In Oshawa, GM has promised an additional shift in 2011 to add production of the new Buick Regal, in addition to previous promises to invest in other facilities in the nation.

Those moves bolster Prime Minister Stephen Harper's calls last year for approving bailout money, which came with the acquisition of an 11.7 percent stake for investing $9.5 billion in GM, and for the first time warranted a foreign government getting a seat on the board of directors of an iconic American company like GM.

Ontario Finance Minister Dwight Duncan told The Detroit News that if Canada had not been at the table to protect production within its borders, he had no doubt the work would be repatriated.

The Ontario government contributed about a third of the money and got 3.8 percent of the Canadian government's stake in the company.

In negotiations leading up to GM's June bankruptcy filing, the Detroit automaker threatened to pull its operations out of Canada. That would have meant the loss of more than 9,000 direct jobs, almost all of them in Ontario.

Duncan said the cost of GM's liquidation to the provincial economy "would have been so much greater than the cost of the loans and equity."

Instead, the loans bought an eight-year commitment from GM to continue to build vehicles in Canada and invest in plants, products, and research and development, he said.

The investment was never about power or governance, Canadian officials said, and Harper acknowledged that taxpayers may recoup little of the $9.5 billion in loans the national government gave to GM.

It was about preserving the auto industry in Canada, which is an integral part of the economy.

Canada's single seat on the 13-person board doesn't buy much clout as the agreement stipulates the appointee must vote Canada's shares with the majority of the independent directors.
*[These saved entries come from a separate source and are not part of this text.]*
(** * Order-fulfilment coordination pipeline of the food-delivery platform

    A shallow embedding of the services that the coordination pipeline is
    made of, and the properties of the pipeline established on it:

    - the realtime gateway ([services/realtime/src/routes/internal.ts],
      [services/realtime/src/socket.ts]);
    - the order-ready consumer of the rider service
      ([services/rider/src/config/orderReady.consumer.ts], [model/Rider.ts]);
    - the payment producer and the Razorpay verification of the utils
      service ([config/payment.producer.ts], [config/verifyRazorpay.ts],
      [controllers/payment.ts]);
    - the order handlers of the restaurant service as given in
      [scalable_architecture_docs/03_Database_Evolution.md].

    Conventions.  A JavaScript value that may be [undefined] is an
    [option]; a computation that may throw returns [None] in the little
    effect monad [Eff].  [console.log] output is diagnostic only and is
    not part of any state below. *)

From Stdlib Require Import QArith Qabs.
From stdpp Require Import gmap strings list fin_maps.

Set Warnings "-register-all,-clear-no-such-hyp".

(** ** JSON values and the JavaScript operations the handlers use *)

Module Js.

(** The result of [JSON.parse], also the shape of [req.body] after
    [express.json()]. Object fields are kept in source order. *)
Inductive json : Type :=
| JNull
| JBool (b : bool)
| JNum (q : Q)
| JStr (s : string)
| JArr (items : list json)
| JObj (fields : list (string * json)).

(** A value or [undefined]. *)
Definition jsval : Type := option json.

Fixpoint assoc (k : string) (fields : list (string * json)) : jsval :=
  match fields with
  | [] => None
  | (k', v) :: rest => if String.eqb k k' then Some v else assoc k rest
  end.

(** [v.k] for a key [k] that is no built-in property ("type", "data",
    "event", ...): a TypeError on [null], the field on an object,
    [undefined] on any other value.  The outer option is the throw. *)
Definition prop (v : json) (k : string) : option jsval :=
  match v with
  | JNull => None
  | JObj fields => Some (assoc k fields)
  | _ => Some None
  end.

(** [const { a, b, c } = v]: throws on [undefined] and on [null]. *)
Definition destructure3 (v : jsval) (a b c : string)
  : option (jsval * jsval * jsval) :=
  match v with
  | None => None
  | Some o =>
      match prop o a, prop o b, prop o c with
      | Some x, Some y, Some z => Some (x, y, z)
      | _, _, _ => None
      end
  end.

(** JavaScript truthiness: [!v] is [negb (truthy v)]. *)
Definition truthy (v : jsval) : bool :=
  match v with
  | None => false
  | Some JNull => false
  | Some (JBool b) => b
  | Some (JNum q) => negb (Qeq_bool q 0)
  | Some (JStr s) => negb (String.eqb s "")
  | Some (JArr _) => true
  | Some (JObj _) => true
  end.

(** [v !== "lit"] against a string literal. *)
Definition strict_neq_lit (v : jsval) (lit : string) : bool :=
  match v with
  | Some (JStr s) => negb (String.eqb s lit)
  | _ => true
  end.
(** X29.  A change of payload type restarts the statistics, unless the
    media strategy discards the change.  When a packet that passes the
    checks at the head of the call carries a payload type other than the
    bound one (not RED), registered for audio, and the media strategy does
    not ask to discard the change ([should_discard_changes] stays false for
    that payload type; when it is set the call returns before it looks the
    payload type up, and none of this happens), the call binds that payload
    type, calls [InvokeOnInitializeDecoder] with the registered name and
    parameters, and resets the statistics before it counts the packet:
    provided the decoder callback does not fail and the parser accepts the
    packet, the packet is afterwards the first and the highest of the
    stream, the only one counted, its payload the only bytes counted, the
    jitter and the cumulative loss are 0 and no report is stored. *)
Theorem IncomingRTPPacket_payload_type_change
        (e : Env) (rtp_header : WebRtcRTPHeader) (packet : list Z)
        (packet_length : Z) (r : RTPReceiver) (payload : Payload) :
  passes_checks rtp_header packet_length r ->
  REDPayloadType r (payloadType rtp_header) = false ->
  payloadType rtp_header
  <> last_received_payload_type_ (rtp_payload_registry_ r) ->
  (forall specific,
      snd (CheckPayloadChanged_strategy (rtp_media_receiver_ e)
             (payloadType rtp_header) specific) = false) ->
  Registry.PayloadTypeToPayload (payload_type_map_ (rtp_payload_registry_ r))
                                (payloadType rtp_header) = Some payload ->
  audio payload = true ->
  InvokeOnInitializeDecoder_ret (rtp_media_receiver_ e)
    (payloadType rtp_header) (name payload) (typeSpecific payload) <> -1 ->
  let i := IncomingRTPPacket e rtp_header packet packet_length r in
  0 <= ret i ->
  In (InvokeOnInitializeDecoder (payloadType rtp_header) (name payload)
                                (typeSpecific payload)) (callbacks i) /\
  last_received_payload_type_ (rtp_payload_registry_ (receiver_after i))
  = payloadType rtp_header /\
  last_media_specific_payload_ (receiver_after i) = typeSpecific payload /\
  received_seq_first_ (receiver_after i) = sequenceNumber rtp_header /\
  received_seq_max_ (receiver_after i) = sequenceNumber rtp_header /\
  received_seq_wraps_ (receiver_after i) = 0 /\
  DataCounters (receiver_after i)
  = (u32 (GetPayloadDataLength rtp_header packet_length), 1) /\
  jitter_q4_ (receiver_after i) = 0 /\
  cumulative_loss_ (receiver_after i) = 0 /\
  last_report_inorder_packets_ (receiver_after i) = 0.
Proof.
  intros (A1 & A2 & A3) R N D U A V. cbv zeta. unfold IncomingRTPPacket.
  unfold on_rtx_stream in A2.
  destruct (packet_length - paddingLength rtp_header
            - headerLength rtp_header <? 0) eqn:L; [lia |].
  rewrite A2.
  assert (F : use_ssrc_filter_ r
              && negb (ssrc rtp_header =? ssrc_filter_ r) = false).
  { destruct (use_ssrc_filter_ r); [| reflexivity].
    rewrite (A3 eq_refl), Z.eqb_refl. reflexivity. }
  rewrite F.
  match goal with
  | |- context [if last_receive_time_ r =? 0 then ?a else ?b] =>
      generalize (if last_receive_time_ r =? 0 then a else b)
  end.
  intros c1.
  pose proof (CheckSSRCChanged_registry rtp_header r) as G2.
  destruct (CheckSSRCChanged rtp_header r) as [r2 c2]. cbn [fst] in G2.
  match goal with
  | |- context [CheckPayloadChanged e rtp_header ?b false (Audio 0 0 0) r2] =>
      destruct (CheckPayloadChanged_rebinds e rtp_header b (Audio 0 0 0) r2
                  payload)
        as (r3 & E3 & S3 & B3 & M3 & _)
  end.
  - unfold REDPayloadType in *. rewrite G2. exact R.
  - rewrite G2. exact N.
  - exact D.
  - rewrite G2. exact U.
  - exact A.
  - exact V.
  - rewrite E3. cbn [Z.eqb].
    pose proof (CheckCSRC_receiver e rtp_header r3) as K.
    destruct (CheckCSRC e rtp_header r3) as [r4 c4]. cbn [fst] in K.
    assert (S4 : stream_statistics r4 = [0; 0; 0; 0; 0; 0; 0; 0; 0; 0])
      by (rewrite K; exact S3).
    assert (B4 : last_received_payload_type_ (rtp_payload_registry_ r4)
                 = payloadType rtp_header) by (rewrite K; exact B3).
    assert (M4 : last_media_specific_payload_ r4 = typeSpecific payload)
      by (rewrite K; exact M3).
    clear K.
    match goal with
    | |- context [if ?v <? 0 then _ else _] => destruct (v <? 0) eqn:P
    end; cbn [ret receiver_after callbacks]; intros Q; [lia |].
    split.
    { apply in_or_app. right. apply in_or_app. right.
      apply in_or_app. left. left. reflexivity. }
    cbv zeta.
    match goal with
    | |- context [RetransmitOfOldPacket e r4 ?s ?t] =>
        set (old' := RetransmitOfOldPacket e r4 s t)
    end.
    set (bytes' := GetPayloadDataLength rtp_header packet_length).
    match goal with
    | |- context [if negb old' then ?a else ?b] =>
        change (if negb old' then a else b)
          with (record_reception e rtp_header packet_length old'
                  (UpdateStatistics e rtp_header bytes' old' r4))
    end.
    unfold stream_statistics in S4.
    injection S4 as Z1 Z2 Z3 Z4 Z5 Z6 Z7 Z8 Z9 Z10.
    assert (Boot : bootstrap r4 = true)
      by (unfold bootstrap; rewrite Z2, Z3; reflexivity).
    pose proof (UpdateStatistics_bootstrap e rtp_header bytes' old' r4 Boot)
      as UB.
    pose proof (UpdateStatistics_binding e rtp_header bytes' old' r4)
      as (UG & UM).
    revert UB UG UM.
    generalize (UpdateStatistics e rtp_header bytes' old' r4).
    intros r5 UB UG UM.
    assert (S5 : stream_statistics r5
                 = [sequenceNumber rtp_header; sequenceNumber rtp_header; 0;
                    1; 0; u32 bytes'; 0; 0; 0; 0]).
    { rewrite UB. unfold stream_statistics. simpl.
      rewrite Z3, Z5, Z6, Z7, Z8, Z9, Z10. reflexivity. }
    clear UB.
    pose proof (record_reception_stream_statistics e rtp_header packet_length
                  old' r5) as RS.
    pose proof (record_reception_binding e rtp_header packet_length old' r5)
      as (RG & RM).
    revert RS RG RM.
    generalize (record_reception e rtp_header packet_length old' r5).
    intros r6 RS RG RM.
    rewrite S5 in RS. unfold stream_statistics in RS.
    injection RS as Y1 Y2 Y3 Y4 Y5 Y6 Y7 Y8 Y9 Y10.
    unfold DataCounters.
    rewrite RG, RM, UG, UM, B4, M4, Y1, Y2, Y3, Y4, Y5, Y6, Y7, Y9, Y10.
    repeat match goal with |- _ /\ _ => split end; try reflexivity.
Qed.

Lemma IncomingRTPPacket_payload_type_change_witness :
  let r := RTPReceiver_new Example.registry in
  let i := IncomingRTPPacket (Example.env_at 1000) (Example.header 1 100 1000)
                             Example.packet 172 r in
  In (InvokeOnInitializeDecoder 0 "PCMU"%string (Audio 8000 1 64000))
     (callbacks i) /\
  received_seq_first_ (receiver_after i) = 100 /\
  DataCounters (receiver_after i) = (160, 1).
Proof.
  intros r i.
  assert (A : passes_checks (Example.header 1 100 1000) 172 r).
  { unfold passes_checks.
    repeat match goal with |- _ /\ _ => split end.
    - vm_compute. discriminate.
    - reflexivity.
    - intros Q. discriminate Q. }
  destruct (IncomingRTPPacket_payload_type_change (Example.env_at 1000)
              (Example.header 1 100 1000) Example.packet 172 r Example.pcmu
              A eq_refl ltac:(vm_compute; discriminate)
              ltac:(intros sp; reflexivity) eq_refl eq_refl
              ltac:(vm_compute; discriminate)
              ltac:(vm_compute; discriminate))
    as (E1 & _ & _ & E4 & _ & _ & E7 & _).
  split; [exact E1 |]. split; [exact E4 | exact E7].
Defined.

(** ** Audio levels: storing and reading back *)

(** What [CheckCSRC] leaves in the energy members when the strategy reports
    CSRC changes. *)
Lemma CheckCSRC_stored_energy e h r :
  ShouldReportCsrcChanges (rtp_media_receiver_ e) (payloadType h) = true ->
  let r' := fst (CheckCSRC e h r) in
  num_energy_ r' = numEnergy h /\
  current_remote_energy_ r'
  = (if (numEnergy h >? 0) && (numEnergy h <=? kRtpCsrcSize)
     then memcpy (current_remote_energy_ r) (arrOfEnergy h) (numEnergy h)
     else current_remote_energy_ r).
Proof.
  intros S. cbv zeta. unfold CheckCSRC. rewrite S. cbn [negb]. cbv zeta.
  destruct ((numEnergy h >? 0) && (numEnergy h <=? kRtpCsrcSize));
    repeat match goal with
           | |- context [if ?c then (_, _) else (_, _)] => destruct c
           | |- context [if ?c then set_current_remote_csrc_ _ _ else _] =>
               destruct c
           end;
    cbn [fst]; split; reflexivity.
Qed.

Lemma firstn_memcpy_shorter (dst src : list Z) (n m : Z) :
  0 <= m <= n -> n <= Z.of_nat (List.length src) ->
  firstn (Z.to_nat m) (memcpy dst src n) = firstn (Z.to_nat m) src.
Proof.
  intros H L. unfold memcpy.
  assert (Len : List.length (firstn (Z.to_nat n) src) = Z.to_nat n)
    by (rewrite firstn_length_le; lia).
  rewrite firstn_app, Len.
  replace (Z.to_nat m - Z.to_nat n)%nat with 0%nat by lia.
  rewrite firstn_firstn. replace (Nat.min (Z.to_nat m) (Z.to_nat n))
    with (Z.to_nat m) by lia.
  cbn [firstn]. apply app_nil_r.
Qed.
(** X14. The order of the rows and of the columns does not matter when the
    sort key tells all rows apart.  A well-formed table whose cells hold no
    NaN and convert to Python objects, compared with a copy whose rows and
    columns are in another order, is found identical, provided that no two
    cells of the column the run sorts by tie in the sort. *)
Theorem reordered_rows_are_identical
    (t t' : Table) (p : list nat) (k : string) (kc : Column) (l1 l2 : string) :
  well_formed t -> cells_convertible t -> nan_free t ->
  reordered p t t' ->
  first_scalar_common t t' k -> column t k = Ok kc -> tie_free (values kc) ->
  exists st, run t t' l1 l2 = (Ok true, st) /\ issues st = [].
Proof.
  intros Hwf Hconv Hnan (Hp & u & Hu & Hrows & Hcols) Hk Hkc Hfree.
  pose proof Hwf as [Hn Hlen].
  rewrite Forall_forall in Hlen.
  unfold cells_convertible, nan_free in Hconv, Hnan.
  rewrite Forall_forall in Hconv, Hnan.
  pose proof (take_spec _ _ _ Hu) as [Hurows Htaken].
  assert (Hplen : length p = num_rows t).
  { rewrite (Permutation_length Hp). apply length_seq. }
  (* the columns of the second table *)
  assert (Hcol' : forall c', In c' (columns t') ->
                    exists c, In c (columns t) /\ c' = picked p c).
  { intros c' Hc'. apply (Permutation_in _ Hcols) in Hc'.
    destruct (take_In _ _ _ _ Hu Hc') as (c & Hc & E & _). eauto. }
  assert (Hnames : Permutation (column_names t') (column_names t)).
  { unfold column_names. rewrite (Permutation_map name Hcols).
    now rewrite (taken_names _ _ _ Htaken). }
  assert (Hwf' : well_formed t').
  { split.
    - apply (Permutation_NoDup (Permutation_sym Hnames) Hn).
    - apply Forall_forall. intros c' Hc'. destruct (Hcol' c' Hc') as (c & Hc & ->).
      cbn [picked values]. rewrite length_map. lia. }
  assert (Hconv' : cells_convertible t').
  { apply Forall_forall. intros c' Hc'. destruct (Hcol' c' Hc') as (c & Hc & ->).
    cbn [picked values]. apply forallb_forall. intros v Hv.
    apply in_map_iff in Hv as (i & <- & Hi).
    assert (Hlt : i < length (values c)).
    { rewrite (Hlen c Hc). apply (Permutation_in _ Hp), in_seq in Hi. lia. }
    specialize (Hconv c Hc). rewrite forallb_forall in Hconv.
    apply Hconv, nth_In, Hlt. }
  assert (Hschema : schema_issues t t' l1 l2 = []).
  { apply schema_issues_same; [ lia | ].
    intro c. split; apply Permutation_in; [ now symmetry | assumption ]. }
  destruct (rows_and_common t t') eqn:Hguard.
  2:{ rewrite (run_skipped t t' l1 l2 Hguard), final_report_run.
      cbn [issues pre_state]. rewrite Hschema. cbn. eauto. }
  apply rows_and_common_true in Hguard as (_ & Hr & Hr').
  pose proof Hk as (Hk1 & Hk2 & Hk3 & _).
  (* the key column on both sides *)
  pose proof Hwf' as [Hn' _].
  destruct (column_of_well_formed t' k Hn' Hk2) as (kc' & Hkc' & Hin' & Hname').
  destruct (Hcol' kc' Hin') as (c0 & Hc0 & E0).
  assert (c0 = kc).
  { apply (column_unique t k); auto. rewrite E0 in Hname'. exact Hname'. }
  subst c0.
  assert (Hscalar : is_nested (dtype kc) = false).
  { destruct Hk3 as (ty & Hty & N). rewrite field_type_column, Hkc in Hty. congruence. }
  assert (Hscalar' : is_nested (dtype kc') = false) by (now rewrite E0).
  destruct (run_compares t t' l1 l2 Hwf Hwf' ltac:(now apply Forall_forall) Hconv' Hr Hr')
    as (k' & s1 & s2 & d & Hfind & Hs1 & Hs2 & Hloop & Hrun).
  { exists k. auto. }
  { intros k' Hk'. rewrite (first_scalar_common_unique _ _ _ _ Hk' Hk).
    apply scalar_in_sortable. exists (dtype kc').
    now rewrite field_type_column, Hkc'. }
  assert (k' = k).
  { eapply first_scalar_common_unique; [ | exact Hk ].
    now apply find_sort_column_first. }
  subst k'.
  (* the two index lists *)
  apply (sort_by_indices _ _ _ _ Hkc Hscalar) in Hs1.
  apply (sort_by_indices _ _ _ _ Hkc' Hscalar') in Hs2.
  assert (Hkeys : length (values kc) = num_rows t).
  { apply Hlen. now apply column_Ok in Hkc. }
  assert (Hidx : map (fun i => nth i p 0) (sort_indices (values kc'))
                 = sort_indices (values kc)).
  { rewrite E0. cbn [picked values]. apply sort_indices_reordered; [ assumption | ].
    now rewrite Hkeys. }
  assert (Hbound : Forall (fun i => i < length p) (sort_indices (values kc'))).
  { apply Forall_forall. intros i Hi. apply sort_indices_bound in Hi.
    rewrite E0 in Hi. cbn [picked values] in Hi. now rewrite length_map in Hi. }
  (* every common column is the same on both sides *)
  destruct (loop_all_equal s1 s2 (sorted (common_cols t t'))) as (d' & Hd' & Hnil).
  { intros c Hc. apply sorted_In, common_cols_In in Hc as [Hc Hc'].
    destruct (column_of_well_formed s1 c) as (col1 & Hcol1 & _).
    { unfold column_names. rewrite (taken_names _ _ _ (proj2 (take_spec _ _ _ Hs1))).
      exact Hn. }
    { unfold column_names. rewrite (taken_names _ _ _ (proj2 (take_spec _ _ _ Hs1))).
      exact Hc. }
    destruct (column_of_well_formed s2 c) as (col2 & Hcol2 & _).
    { unfold column_names. rewrite (taken_names _ _ _ (proj2 (take_spec _ _ _ Hs2))).
      exact Hn'. }
    { unfold column_names. rewrite (taken_names _ _ _ (proj2 (take_spec _ _ _ Hs2))).
      exact Hc'. }
    destruct (take_column_of _ _ _ _ _ Hs1 Hcol1) as (c1 & Hc1 & E1 & _).
    destruct (take_column_of _ _ _ _ _ Hs2 Hcol2) as (c2 & Hc2 & E2 & _).
    pose proof (column_Ok _ _ _ Hc1) as [Hin1 Hname1].
    pose proof (column_Ok _ _ _ Hc2) as [Hin2 Hname2].
    destruct (Hcol' c2 Hin2) as (c3 & Hc3 & E3).
    assert (c3 = c1).
    { apply (column_unique t c); auto. rewrite E3 in Hname2. exact Hname2. }
    subst c3.
    assert (Heq : col2 = col1).
    { rewrite E2, E3, E1, <- Hidx. now apply picked_twice. }
    rewrite Heq in Hcol2. exists col1, col1.
    split; [ exact Hcol1 | split; [ exact Hcol2 | ] ].
    assert (Hsub : forall v, In v (values col1) -> In v (values c1)).
    { intros v Hv. rewrite E1 in Hv. cbn [picked values] in Hv.
      apply in_map_iff in Hv as (i & <- & Hi). apply nth_In.
      rewrite (Hlen c1 Hin1), <- Hkeys. now apply sort_indices_bound. }
    apply columns_equal_refl; eapply forallb_sub; eauto. }
  assert (d' = d) by congruence. subst d'.
  rewrite Hrun, Hschema, Hnil. cbn. eauto.
Qed.

(** The two tables of the example of C1 are one such pair: the rows of the
    first in the order 1, 2, 0, and the columns swapped. *)
Lemma reordered_rows_are_identical_witness :
  exists st, run reordered_1 reordered_2 "A" "B" = (Ok true, st) /\ issues st = [].
Proof.
  apply (reordered_rows_are_identical reordered_1 reordered_2 [1; 2; 0] "id"
           {| name := "id"; dtype := int64; values := [Int 2; Int 1; Null] |} "A" "B").
  - apply well_formedb_ok; reflexivity.
  - repeat constructor.
  - repeat constructor.
  - split.
    + apply Permutation_sym. exact (Permutation_cons_app [1; 2] [] 0 (Permutation_refl _)).
    + eexists. split; [ reflexivity | ]. split; [ reflexivity | ].
      apply perm_swap.
  - split; [ left; reflexivity | ].
    split; [ right; left; reflexivity | ].
    split; [ exists int64; split; reflexivity | ].
    intros c [<- | [<- | []]] _ Hlt; vm_compute in Hlt; discriminate.
  - reflexivity.
  - repeat first [ apply FOP_nil | apply FOP_cons | apply Forall_nil | apply Forall_cons
                 | left; reflexivity | right; reflexivity ].
Defined.

(** With ties in the sort key the order of the rows shows: the stable sort
    leaves the tied rows as they come, and the other columns differ. *)
Lemma tied_rows_are_told_apart :
  reordered [1; 0] tied_1 tied_2
  /\ first_scalar_common tied_1 tied_2 "k"
  /\ fst (run tied_1 tied_2 "A" "B") = Ok false
  /\ issues (snd (run tied_1 tied_2 "A" "B"))
     = [ {| type := "column_values"; message := DifferencesAt "v" 0 |} ].
Proof.
  split; [ | split; [ | split; reflexivity ] ].
  - split.
    + apply perm_swap.
    + eexists. split; [ reflexivity | ]. split; reflexivity.
  - split; [ left; reflexivity | ].
    split; [ left; reflexivity | ].
    split; [ exists int64; split; reflexivity | ].
    intros c [<- | [<- | []]] _ Hlt; vm_compute in Hlt; discriminate.
Qed.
Canada's board member is Carol Stephenson, dean of the University of Western Ontario's Ivey business school and a member of a number of government and corporate boards in Canada.

The Canadian contribution was both protectionist and formulaic.

About 16 percent of GM's North American production has been in Ontario.

To maintain that proportion of manufacturing, Canadian politicians said early on that they would lend a figure amounting to 16 percent of what the U.S. Treasury provided.

The Canadian and Ontario governments also have a 2 percent share and one seat on the board of the new Chrysler Group LLC formed with Fiat SpA in return for more than $3 billion. Calgary businessman George Gosbee, founder of Tristone Capital Inc., sits on the Chrysler board.

The Canadian government had no choice but to invest in the companies, said analyst Dennis DesRosiers of DesRosiers Automotive Consultants near Toronto.

Decisions affecting GM Canada are made in the U.S. and most vehicles made in Canada have been traditionally viewed as domestic.

"Now we're being considered a hard border," DesRosiers said. "The U.S. is now seeing a Canada-built vehicle as foreign when it didn't a year ago."

Politicians in Canada say they don't want to stay in the car business.

The goal is to sell the GM shares within eight years, with some flexibility if market prices are horrendous.

Canadian politicians are optimistic the investments will pay off.

But DesRosiers disagrees, saying the government may have saved GM in Canada but it could cost the prime minister his job when angry taxpayers rebel.

"(Harper) wrote the shares off on the first day and had already built (the loss) into the deficit," he said.

"This has got disaster written all over it."